- [WHAT THIS TASK INVOLVES]: In the entries that follow, identify the line containing "intros Hl Hfs Hne" and return it together with all later lines, exactly as they appear.

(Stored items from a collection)
== == ==
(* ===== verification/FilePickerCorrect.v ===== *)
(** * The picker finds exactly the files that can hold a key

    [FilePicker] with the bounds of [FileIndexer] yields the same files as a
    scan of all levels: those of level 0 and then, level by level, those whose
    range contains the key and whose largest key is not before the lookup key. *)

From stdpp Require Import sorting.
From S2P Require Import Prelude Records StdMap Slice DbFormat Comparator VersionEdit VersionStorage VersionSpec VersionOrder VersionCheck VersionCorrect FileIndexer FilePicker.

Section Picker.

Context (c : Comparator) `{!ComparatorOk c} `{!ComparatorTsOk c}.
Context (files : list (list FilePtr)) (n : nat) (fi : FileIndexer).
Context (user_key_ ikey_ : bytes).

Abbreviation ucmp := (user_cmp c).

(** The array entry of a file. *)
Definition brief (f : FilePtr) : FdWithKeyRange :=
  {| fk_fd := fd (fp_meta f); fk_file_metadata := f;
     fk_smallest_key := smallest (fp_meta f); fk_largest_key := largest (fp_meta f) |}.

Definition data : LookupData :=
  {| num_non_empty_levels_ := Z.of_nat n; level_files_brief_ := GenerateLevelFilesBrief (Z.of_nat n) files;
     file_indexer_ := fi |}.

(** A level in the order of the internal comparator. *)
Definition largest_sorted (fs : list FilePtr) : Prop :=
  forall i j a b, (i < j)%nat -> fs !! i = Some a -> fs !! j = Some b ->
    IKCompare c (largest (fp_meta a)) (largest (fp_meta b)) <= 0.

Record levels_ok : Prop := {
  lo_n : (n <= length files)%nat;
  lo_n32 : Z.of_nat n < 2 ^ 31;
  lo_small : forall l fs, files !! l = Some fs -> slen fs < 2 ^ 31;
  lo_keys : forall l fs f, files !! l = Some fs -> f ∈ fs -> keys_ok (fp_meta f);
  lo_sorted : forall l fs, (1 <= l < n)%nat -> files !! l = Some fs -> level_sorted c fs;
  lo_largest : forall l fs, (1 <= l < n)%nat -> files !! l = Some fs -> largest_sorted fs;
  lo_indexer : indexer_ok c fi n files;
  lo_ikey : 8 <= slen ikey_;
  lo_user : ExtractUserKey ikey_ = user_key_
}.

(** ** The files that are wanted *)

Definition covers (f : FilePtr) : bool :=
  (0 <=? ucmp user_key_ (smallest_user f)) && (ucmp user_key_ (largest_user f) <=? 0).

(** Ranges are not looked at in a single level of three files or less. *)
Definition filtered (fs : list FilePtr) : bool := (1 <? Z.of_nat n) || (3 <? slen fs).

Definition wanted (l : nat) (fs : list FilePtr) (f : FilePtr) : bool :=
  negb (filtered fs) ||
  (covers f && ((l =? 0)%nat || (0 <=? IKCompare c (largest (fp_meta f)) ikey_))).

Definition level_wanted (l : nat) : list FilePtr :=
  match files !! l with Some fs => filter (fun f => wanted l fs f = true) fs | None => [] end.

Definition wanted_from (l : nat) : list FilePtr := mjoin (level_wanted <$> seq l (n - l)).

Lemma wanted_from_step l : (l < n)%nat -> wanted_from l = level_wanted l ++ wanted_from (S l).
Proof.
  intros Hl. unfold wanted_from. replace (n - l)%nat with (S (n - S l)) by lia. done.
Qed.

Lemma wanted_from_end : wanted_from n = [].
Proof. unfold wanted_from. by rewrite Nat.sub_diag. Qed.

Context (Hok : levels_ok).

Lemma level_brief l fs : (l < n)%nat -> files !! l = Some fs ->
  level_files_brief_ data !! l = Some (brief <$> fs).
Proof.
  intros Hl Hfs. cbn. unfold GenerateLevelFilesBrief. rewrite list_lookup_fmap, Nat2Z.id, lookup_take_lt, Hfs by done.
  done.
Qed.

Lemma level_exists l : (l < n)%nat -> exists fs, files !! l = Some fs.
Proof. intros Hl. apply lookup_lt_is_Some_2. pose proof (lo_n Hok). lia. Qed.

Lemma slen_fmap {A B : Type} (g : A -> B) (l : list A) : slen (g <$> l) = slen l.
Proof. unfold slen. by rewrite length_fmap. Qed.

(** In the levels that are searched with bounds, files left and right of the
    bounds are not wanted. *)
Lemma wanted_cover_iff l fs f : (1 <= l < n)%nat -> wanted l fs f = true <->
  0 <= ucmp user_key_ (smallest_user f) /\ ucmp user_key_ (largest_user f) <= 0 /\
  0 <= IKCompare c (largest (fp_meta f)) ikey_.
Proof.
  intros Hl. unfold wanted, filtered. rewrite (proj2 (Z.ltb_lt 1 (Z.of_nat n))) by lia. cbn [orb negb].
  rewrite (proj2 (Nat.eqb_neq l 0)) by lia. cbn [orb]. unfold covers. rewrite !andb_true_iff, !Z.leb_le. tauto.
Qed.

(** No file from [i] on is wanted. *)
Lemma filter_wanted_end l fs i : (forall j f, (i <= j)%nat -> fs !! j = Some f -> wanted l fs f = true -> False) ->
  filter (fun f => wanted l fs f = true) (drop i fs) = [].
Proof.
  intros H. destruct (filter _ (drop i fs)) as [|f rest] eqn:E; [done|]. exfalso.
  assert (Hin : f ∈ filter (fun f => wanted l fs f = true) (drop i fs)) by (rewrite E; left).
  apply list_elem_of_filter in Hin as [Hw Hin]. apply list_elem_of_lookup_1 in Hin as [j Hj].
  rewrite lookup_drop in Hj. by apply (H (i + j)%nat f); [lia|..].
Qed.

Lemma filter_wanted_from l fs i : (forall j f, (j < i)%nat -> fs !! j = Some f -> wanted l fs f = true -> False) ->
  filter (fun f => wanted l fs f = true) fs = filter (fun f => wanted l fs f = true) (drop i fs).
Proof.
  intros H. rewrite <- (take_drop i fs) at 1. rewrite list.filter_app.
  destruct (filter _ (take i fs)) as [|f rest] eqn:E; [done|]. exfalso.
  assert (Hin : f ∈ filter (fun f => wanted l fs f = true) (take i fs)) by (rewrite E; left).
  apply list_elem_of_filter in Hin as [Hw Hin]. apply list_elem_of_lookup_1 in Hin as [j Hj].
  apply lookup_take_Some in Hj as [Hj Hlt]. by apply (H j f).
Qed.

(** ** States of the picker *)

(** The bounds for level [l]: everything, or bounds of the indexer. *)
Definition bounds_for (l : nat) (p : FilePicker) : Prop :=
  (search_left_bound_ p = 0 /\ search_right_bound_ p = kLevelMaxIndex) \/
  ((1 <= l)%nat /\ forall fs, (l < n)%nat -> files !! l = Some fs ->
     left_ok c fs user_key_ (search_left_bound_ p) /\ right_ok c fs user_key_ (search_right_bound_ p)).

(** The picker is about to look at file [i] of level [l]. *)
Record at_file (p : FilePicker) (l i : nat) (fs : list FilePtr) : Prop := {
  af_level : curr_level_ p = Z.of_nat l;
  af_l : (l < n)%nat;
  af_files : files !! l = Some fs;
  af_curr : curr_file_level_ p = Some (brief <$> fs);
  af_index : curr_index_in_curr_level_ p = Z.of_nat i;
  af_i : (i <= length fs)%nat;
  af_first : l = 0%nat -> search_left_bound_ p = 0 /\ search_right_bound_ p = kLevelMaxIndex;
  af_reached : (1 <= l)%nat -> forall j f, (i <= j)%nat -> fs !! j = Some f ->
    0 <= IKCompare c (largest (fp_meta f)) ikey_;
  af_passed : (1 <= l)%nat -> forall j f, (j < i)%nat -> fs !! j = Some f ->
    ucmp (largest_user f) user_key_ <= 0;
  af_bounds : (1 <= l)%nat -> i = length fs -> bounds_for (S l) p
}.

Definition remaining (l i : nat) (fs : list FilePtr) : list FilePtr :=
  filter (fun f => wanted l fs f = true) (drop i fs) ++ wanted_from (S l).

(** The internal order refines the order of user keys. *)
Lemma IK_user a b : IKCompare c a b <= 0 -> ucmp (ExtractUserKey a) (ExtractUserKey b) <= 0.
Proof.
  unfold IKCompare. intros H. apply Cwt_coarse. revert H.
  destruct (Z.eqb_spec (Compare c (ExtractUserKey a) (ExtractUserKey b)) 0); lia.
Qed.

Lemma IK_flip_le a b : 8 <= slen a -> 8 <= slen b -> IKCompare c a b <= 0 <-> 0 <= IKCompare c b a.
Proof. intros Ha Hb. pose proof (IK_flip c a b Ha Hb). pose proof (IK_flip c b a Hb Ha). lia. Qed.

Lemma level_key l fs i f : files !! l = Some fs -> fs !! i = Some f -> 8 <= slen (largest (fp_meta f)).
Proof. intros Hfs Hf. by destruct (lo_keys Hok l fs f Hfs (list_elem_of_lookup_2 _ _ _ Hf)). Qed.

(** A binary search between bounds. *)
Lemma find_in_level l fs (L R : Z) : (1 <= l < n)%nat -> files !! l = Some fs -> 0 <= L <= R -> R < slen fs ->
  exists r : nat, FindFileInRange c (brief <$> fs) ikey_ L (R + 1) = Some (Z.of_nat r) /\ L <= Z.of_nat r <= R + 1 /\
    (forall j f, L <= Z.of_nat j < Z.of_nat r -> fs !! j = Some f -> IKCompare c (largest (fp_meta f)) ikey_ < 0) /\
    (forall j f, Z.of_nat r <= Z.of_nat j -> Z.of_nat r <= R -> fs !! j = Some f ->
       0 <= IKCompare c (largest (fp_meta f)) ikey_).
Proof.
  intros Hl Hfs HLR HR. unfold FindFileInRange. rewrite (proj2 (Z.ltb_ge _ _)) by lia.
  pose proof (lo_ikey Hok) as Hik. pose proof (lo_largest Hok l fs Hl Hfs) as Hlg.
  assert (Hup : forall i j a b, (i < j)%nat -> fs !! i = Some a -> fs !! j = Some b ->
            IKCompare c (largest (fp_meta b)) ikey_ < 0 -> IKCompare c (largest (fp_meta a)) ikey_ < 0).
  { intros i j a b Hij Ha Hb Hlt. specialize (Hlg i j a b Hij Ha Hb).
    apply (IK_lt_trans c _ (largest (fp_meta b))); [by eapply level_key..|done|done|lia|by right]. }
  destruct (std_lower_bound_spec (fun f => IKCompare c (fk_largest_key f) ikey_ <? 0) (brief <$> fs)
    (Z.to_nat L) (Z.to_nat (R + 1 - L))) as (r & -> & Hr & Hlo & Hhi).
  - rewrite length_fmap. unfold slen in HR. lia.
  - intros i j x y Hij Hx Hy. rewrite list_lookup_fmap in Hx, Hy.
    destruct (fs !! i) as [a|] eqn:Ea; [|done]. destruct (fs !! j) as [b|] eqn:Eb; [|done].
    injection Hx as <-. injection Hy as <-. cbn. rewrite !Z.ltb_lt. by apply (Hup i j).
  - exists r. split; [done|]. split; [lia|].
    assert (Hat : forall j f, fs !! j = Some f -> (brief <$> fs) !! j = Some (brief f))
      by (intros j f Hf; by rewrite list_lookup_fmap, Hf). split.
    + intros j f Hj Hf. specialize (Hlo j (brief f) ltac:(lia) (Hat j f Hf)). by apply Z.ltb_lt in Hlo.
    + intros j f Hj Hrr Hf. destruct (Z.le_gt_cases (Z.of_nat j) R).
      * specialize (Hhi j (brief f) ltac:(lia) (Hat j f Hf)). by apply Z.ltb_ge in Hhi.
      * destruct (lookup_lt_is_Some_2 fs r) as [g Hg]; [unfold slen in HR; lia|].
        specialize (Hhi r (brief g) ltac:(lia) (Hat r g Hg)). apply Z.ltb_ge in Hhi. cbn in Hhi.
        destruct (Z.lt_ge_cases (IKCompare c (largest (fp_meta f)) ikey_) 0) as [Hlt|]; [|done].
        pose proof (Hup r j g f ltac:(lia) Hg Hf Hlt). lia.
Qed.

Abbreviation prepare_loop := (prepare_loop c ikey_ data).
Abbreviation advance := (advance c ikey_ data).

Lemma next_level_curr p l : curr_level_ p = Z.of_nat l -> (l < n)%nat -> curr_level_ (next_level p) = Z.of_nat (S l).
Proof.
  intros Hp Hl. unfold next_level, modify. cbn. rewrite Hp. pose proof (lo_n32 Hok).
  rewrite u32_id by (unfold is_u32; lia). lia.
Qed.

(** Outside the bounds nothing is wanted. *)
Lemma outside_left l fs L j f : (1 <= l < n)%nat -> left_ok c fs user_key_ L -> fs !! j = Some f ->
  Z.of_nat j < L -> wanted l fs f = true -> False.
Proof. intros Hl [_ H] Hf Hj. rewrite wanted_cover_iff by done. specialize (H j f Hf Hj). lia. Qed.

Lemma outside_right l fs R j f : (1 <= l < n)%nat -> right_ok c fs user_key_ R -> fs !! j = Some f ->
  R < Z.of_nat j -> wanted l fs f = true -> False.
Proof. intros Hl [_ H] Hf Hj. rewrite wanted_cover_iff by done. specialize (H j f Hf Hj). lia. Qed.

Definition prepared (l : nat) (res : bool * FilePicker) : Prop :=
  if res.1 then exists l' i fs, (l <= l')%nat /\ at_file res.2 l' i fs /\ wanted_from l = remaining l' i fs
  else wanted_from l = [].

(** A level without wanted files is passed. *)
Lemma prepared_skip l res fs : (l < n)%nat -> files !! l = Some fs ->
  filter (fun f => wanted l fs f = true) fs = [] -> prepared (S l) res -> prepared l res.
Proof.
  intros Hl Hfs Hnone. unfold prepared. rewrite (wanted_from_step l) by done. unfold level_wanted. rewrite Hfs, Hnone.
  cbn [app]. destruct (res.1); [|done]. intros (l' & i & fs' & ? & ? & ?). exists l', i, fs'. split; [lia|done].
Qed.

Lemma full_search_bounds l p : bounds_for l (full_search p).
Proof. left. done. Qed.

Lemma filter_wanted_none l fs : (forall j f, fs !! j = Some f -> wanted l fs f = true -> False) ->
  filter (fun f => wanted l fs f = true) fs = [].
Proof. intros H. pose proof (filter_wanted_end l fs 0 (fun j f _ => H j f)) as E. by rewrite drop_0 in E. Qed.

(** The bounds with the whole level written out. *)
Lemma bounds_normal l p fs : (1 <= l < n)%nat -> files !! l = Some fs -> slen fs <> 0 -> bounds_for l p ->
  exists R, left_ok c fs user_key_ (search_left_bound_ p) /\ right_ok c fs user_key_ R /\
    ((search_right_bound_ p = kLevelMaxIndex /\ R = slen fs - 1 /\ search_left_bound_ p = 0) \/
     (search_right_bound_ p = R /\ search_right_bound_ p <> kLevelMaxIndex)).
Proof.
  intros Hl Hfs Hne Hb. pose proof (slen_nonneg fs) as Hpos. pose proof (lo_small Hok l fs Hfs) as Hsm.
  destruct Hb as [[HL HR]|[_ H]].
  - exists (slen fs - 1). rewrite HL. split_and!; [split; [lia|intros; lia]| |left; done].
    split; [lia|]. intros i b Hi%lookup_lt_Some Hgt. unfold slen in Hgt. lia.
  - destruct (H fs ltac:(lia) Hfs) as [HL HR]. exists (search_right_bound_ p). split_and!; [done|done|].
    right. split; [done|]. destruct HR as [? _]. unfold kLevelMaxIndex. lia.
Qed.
== == ==
- [FINISHED EXERCISE]:
  intros Hl Hfs Hne Hb. pose proof (slen_nonneg fs) as Hpos. pose proof (lo_small Hok l fs Hfs) as Hsm.
  destruct Hb as [[HL HR]|[_ H]].
  - exists (slen fs - 1). rewrite HL. split_and!; [split; [lia|intros; lia]| |left; done].
    split; [lia|]. intros i b Hi%lookup_lt_Some Hgt. unfold slen in Hgt. lia.
  - destruct (H fs ltac:(lia) Hfs) as [HL HR]. exists (search_right_bound_ p). split_and!; [done|done|].
    right. split; [done|]. destruct HR as [? _]. unfold kLevelMaxIndex. lia.
Qed.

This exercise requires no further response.